**PROBLEM TO WORK ON**
The line with "mk_hash_node (h.(hn_n_children) +", the line with "h ← hn_at g i; set_hn g i (f h).", and all lines between them in the material below: return these exactly, and no others.

============================================================

Lemma pushed_closed g p q : graph_inv T N [] g → p ∈ pushed g → is_src T q p → q ∈ pushed g.
Proof using HT.
  intros Hi Hp Hq. unfold pushed in *. apply elem_of_app in Hp as [Hp|Hp].
  - destruct Hq as (t & Ht & Hq). destruct (to_leaf _ _ HT p q t Ht); [by eapply gi_leafs|by exists t].
  - apply list_elem_of_lookup in Hp as [i Hp]. destruct (gi_topo _ _ _ _ Hi i p q Hp Hq) as [?|Ht].
    + set_solver.
    + apply elem_of_app. right. apply elem_of_take in Ht as (j & Hj & _). by eapply list_elem_of_lookup_2.
Qed.
End build.

(** ** A decision procedure for well-formed programs *)

Definition tensor_ok (T : tensors) (rank : ptr → nat) (p : ptr) (t : ggml_tensor) : Prop :=
  (0 < p < 2 ^ 64) ∧
  Forall (λ q, q = NULL ∨ (is_Some (T !! q) ∧ (rank q < rank p)%nat)) t.(t_src) ∧
  (is_leaf t = true → Forall (λ q, q = NULL) t.(t_src)).

#[global] Instance tensor_ok_dec T rank p t : Decision (tensor_ok T rank p t).
Proof. unfold tensor_ok. apply _. Defined.

Lemma tensors_ok_intro T rank : map_Forall (tensor_ok T rank) T → tensors_ok T rank.
Proof.
  intros H. split.
  - intros p [t Ht]. destruct (H p t Ht) as (Hp & _). unfold ptr_ok, NULL. lia.
  - intros p q (t & Ht & Hq & Hn). destruct (H p t Ht) as (_ & Hs & _).
    rewrite Forall_forall in Hs. by destruct (Hs q Hq).
  - intros p q t Ht Hl (t' & Ht' & Hq & Hn). destruct (H p t Ht) as (_ & _ & Hs).
    specialize (Hs Hl). rewrite Forall_forall in Hs. simplify_eq. auto.
Qed.

(** ** The claims *)

(** C30. Building a graph.  Let the tensors of a program have no cyclic dependencies
    and let a new graph have room for all of them.  Then
    [ggml_build_forward_expand], called for any tensors in turn, returns (the
    recursion ends, no assertion fails, the visited set never overflows), and
    the graph holds exactly the tensors that these depend on, each once, the
    constants among the leafs and the others among the nodes, every node after
    all of its sources. *)
Theorem build_forward_topological (T : tensors) (rank : ptr → nat) (sz : nat) (grads : bool) (ts : list ptr) :
  tensors_ok T rank → (size T ≤ sz)%nat → Z.of_nat sz < 2 ^ 58 → Forall (λ p, is_Some (T !! p)) ts →
  ∃ g, (g ← ggml_new_graph_custom sz grads; build_all T g ts) = Ok g ∧
    (∀ p, p ∈ cg_leafs g ++ cg_nodes g ↔ ∃ t, t ∈ ts ∧ reaches T t p) ∧
    NoDup (cg_leafs g ++ cg_nodes g) ∧
    (∀ p t, T !! p = Some t → (p ∈ cg_leafs g → is_leaf t = true) ∧ (p ∈ cg_nodes g → is_leaf t = false)) ∧
    (∀ i p q, cg_nodes g !! i = Some p → is_src T q p → q ∈ cg_leafs g ∨ q ∈ take i (cg_nodes g)).
Proof.
  intros HT Hsz Hb Hts. destruct (new_graph_inv T sz grads Hb) as (g0 & n & -> & Hi0 & Hsz0 & Hp0 & Hn).
  cbn [mbind res_bind].
  destruct (build_all_spec T rank n HT ts g0 Hi0 Hts) as [(g & -> & Hi & _ & Hin & Hnew)|[_ [?|?]]]; [|lia|lia].
  exists g. split; [done|]. pose proof Hi as [_ _ Hnd _ Hlf Hnd' Htopo _]. rewrite app_nil_r in Hnd.
  split_and!; [|done|naive_solver|done]. intros p. split.
  - intros Hp. destruct (Hnew p Hp) as [Hp'|?]; [|done]. rewrite Hp0 in Hp'. by apply elem_of_nil in Hp'.
  - intros (t & Ht & Hr). specialize (Hin t Ht). clear Ht Hnew. change (p ∈ pushed g).
    induction Hr as [|t u p Htu _ IH]; [done|]. apply IH. by eapply pushed_closed.
Qed.

(** A small program: [n2 = w1 * x], [n3 = n2 + x] (may work in place of [n2]),
    [n4] a view of [n3], [n5 = scale n4], [n6 = n5 + n3], [n7 = rms_norm n6] the
    output. *)
Definition ex_src (l : list ptr) : list ptr := l ++ replicate (GGML_MAX_SRC - length l) NULL.

Definition ex_tensor (op : ggml_op) (flags : Z) (src : list ptr) (view_src : ptr) : ggml_tensor :=
  mk_tensor 0 [8; 2; 1; 1] [4; 32; 64; 64] op flags NULL (ex_src src) view_src 0 NULL NULL.

Definition ex_tensors : tensors := list_to_map [
  (0x1000, ex_tensor GGML_OP_NONE 1 [] NULL);
  (0x1100, ex_tensor GGML_OP_NONE 0 [] NULL);
  (0x1200, ex_tensor GGML_OP_MUL_MAT 0 [0x1100; 0x1000] NULL);
  (0x1300, ex_tensor GGML_OP_ADD 0 [0x1200; 0x1000] NULL);
  (0x1400, ex_tensor GGML_OP_VIEW 0 [0x1300] 0x1300);
  (0x1500, ex_tensor GGML_OP_SCALE 0 [0x1400] NULL);
  (0x1600, ex_tensor GGML_OP_ADD 0 [0x1500; 0x1300] NULL);
  (0x1700, ex_tensor GGML_OP_RMS_NORM 2 [0x1600] NULL)].

Definition ex_rank (p : ptr) : nat := Z.to_nat (p / 0x100).

Lemma ex_tensors_ok : tensors_ok ex_tensors ex_rank.
Proof. apply tensors_ok_intro. apply (bool_decide_unpack _). vm_compute. exact I. Qed.

Example ex_graph :
  (g ← ggml_new_graph_custom 8 false; g ← build_all ex_tensors g [0x1700]; Ok (cg_leafs g, cg_nodes g))
  = Ok ([0x1100; 0x1000], [0x1200; 0x1300; 0x1400; 0x1500; 0x1600; 0x1700]).
Proof. vm_compute. reflexivity. Qed.
(** [*hn] and [*hn = h]. *)
Definition hn_at (g : ggml_gallocr) (i : nat) : res hash_node := at_ g.(ga_hash_values) i.
Definition set_hn (g : ggml_gallocr) (i : nat) (h : hash_node) : res ggml_gallocr :=
  hv ← put g.(ga_hash_values) i h; Ok (with_hash g g.(ga_hash_set) hv).

Definition hn_set_allocated (h : hash_node) (b : bool) : hash_node :=
  mk_hash_node h.(hn_n_children) h.(hn_n_views) h.(hn_buffer_id) h.(hn_offset) b.
Definition hn_set_place (h : hash_node) (buffer_id offset : Z) : hash_node :=
  mk_hash_node h.(hn_n_children) h.(hn_n_views) buffer_id offset h.(hn_allocated).
Definition hn_add_children (h : hash_node) (d : Z) : hash_node :=
  mk_hash_node (h.(hn_n_children) + d) h.(hn_n_views) h.(hn_buffer_id) h.(hn_offset) h.(hn_allocated).
Definition hn_add_views (h : hash_node) (d : Z) : hash_node :=
  mk_hash_node h.(hn_n_children) (h.(hn_n_views) + d) h.(hn_buffer_id) h.(hn_offset) h.(hn_allocated).

(** [*hn = f( *hn )] for the entry at index [i]. *)
Definition upd_hn (g : ggml_gallocr) (i : nat) (f : hash_node → hash_node) : res ggml_gallocr :=
  h ← hn_at g i; set_hn g i (f h).

Definition ggml_gallocr_is_own (g : ggml_gallocr) (t : ptr) : res (bool * ggml_gallocr) :=
  '(i, g) ← ggml_gallocr_hash_get g t;
  h ← hn_at g i;
  Ok (h.(hn_allocated), g).

Definition ggml_gallocr_is_allocated (T : tensors) (g : ggml_gallocr) (t : ptr) : res (bool * ggml_gallocr) :=
  tt ← deref T t;
  if negb (is_null tt.(t_data)) then Ok (true, g) else ggml_gallocr_is_own g t.

Section galloc.
(** The backend interface. *)
Context (buft_get_alignment : buft → Z)
        (buft_get_alloc_size : buft → ggml_tensor → Z)
        (buft_alloc_buffer : buft → Z → option buffer).

(** ** A new allocator *)

(** The index of the first buffer type equal to the [i]-th, among the first [i]. *)
Definition same_before {A} `{EqDecision A} (l : list A) (i : nat) : option nat :=
  match l !! i with
  | Some x => fst <$> list_find (λ y, y = x) (take i l)
  | None => None
  end.

Definition gallocr_new_step (bufts : list buft) (acc : list nat * list ggml_dyn_tallocr) (i : nat) (b : buft)
    : res (list nat * list ggml_dyn_tallocr) :=
  let '(ids, ts) := acc in
  match same_before bufts i with
  | Some j => k ← at_ ids j; Ok (ids ++ [k], ts)
  | None => a ← ggml_dyn_tallocr_new (buft_get_alignment b); Ok (ids ++ [length ts], ts ++ [a])
  end.

Definition ggml_gallocr_new_n (bufts : list buft) : res ggml_gallocr :=
  '(ids, ts) ← for_each_i (gallocr_new_step bufts) 0 ([], []) bufts;
  Ok (mk_gallocr bufts (replicate (length bufts) None) ids ts (mk_hash_set 0 [] []) [] [] 0 [] 0).

Definition ggml_gallocr_new (b : buft) : res ggml_gallocr := ggml_gallocr_new_n [b].

(** ** Allocating and freeing a tensor *)

(** [parent->flags & OUTPUT || (parent->view_src && parent->view_src->flags & OUTPUT)]. *)
Definition is_output_parent (T : tensors) (pt : ggml_tensor) : res bool :=
  if has_flag pt GGML_TENSOR_FLAG_OUTPUT then Ok true
  else if ggml_is_view pt then vt ← deref T pt.(t_view_src); Ok (has_flag vt GGML_TENSOR_FLAG_OUTPUT)
  else Ok false.

(** The node at entry [hi] takes over the memory of entry [pi]. *)
Definition take_over (g : ggml_gallocr) (hi pi : nat) : res ggml_gallocr :=
  p ← hn_at g pi;
  g ← upd_hn g hi (λ h, hn_set_place h p.(hn_buffer_id) p.(hn_offset));
  upd_hn g pi (λ h, hn_set_allocated h false).

(** One round of the loop over the sources: whether the parent was reused. *)
Definition try_parent (T : tensors) (g : ggml_gallocr) (hi : nat) (t : ggml_tensor) (parent : ptr)
    : res (bool * ggml_gallocr) :=
  '(own, g) ← ggml_gallocr_is_own g parent;
  if negb own then Ok (false, g)
  else
    pt ← deref T parent;
    out ← is_output_parent T pt;
    if out : bool then Ok (false, g)
    else if negb (ggml_are_same_layout t pt) then Ok (false, g)
    else
      '(pi, g) ← ggml_gallocr_hash_get g parent;
      p ← hn_at g pi;
      if (p.(hn_n_children) =? 1) && (p.(hn_n_views) =? 0) then
        if ggml_is_view pt then
          vt ← deref T pt.(t_view_src);
          '(vi, g) ← ggml_gallocr_hash_get g pt.(t_view_src);
          v ← hn_at g vi;
          if (v.(hn_n_views) =? 1) && (v.(hn_n_children) =? 0) && (vt.(t_data) =? pt.(t_data)) then
            g ← take_over g hi pi;
            g ← upd_hn g vi (λ h, hn_set_allocated h false);
            Ok (true, g)
          else Ok (false, g)
        else g ← take_over g hi pi; Ok (true, g)
      else Ok (false, g).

============================================================

**RESPONSE AREA**
  mk_hash_node (h.(hn_n_children) + d) h.(hn_n_views) h.(hn_buffer_id) h.(hn_offset) h.(hn_allocated).
Definition hn_add_views (h : hash_node) (d : Z) : hash_node :=
  mk_hash_node h.(hn_n_children) (h.(hn_n_views) + d) h.(hn_buffer_id) h.(hn_offset) h.(hn_allocated).

(** [*hn = f( *hn )] for the entry at index [i]. *)
Definition upd_hn (g : ggml_gallocr) (i : nat) (f : hash_node → hash_node) : res ggml_gallocr :=
  h ← hn_at g i; set_hn g i (f h).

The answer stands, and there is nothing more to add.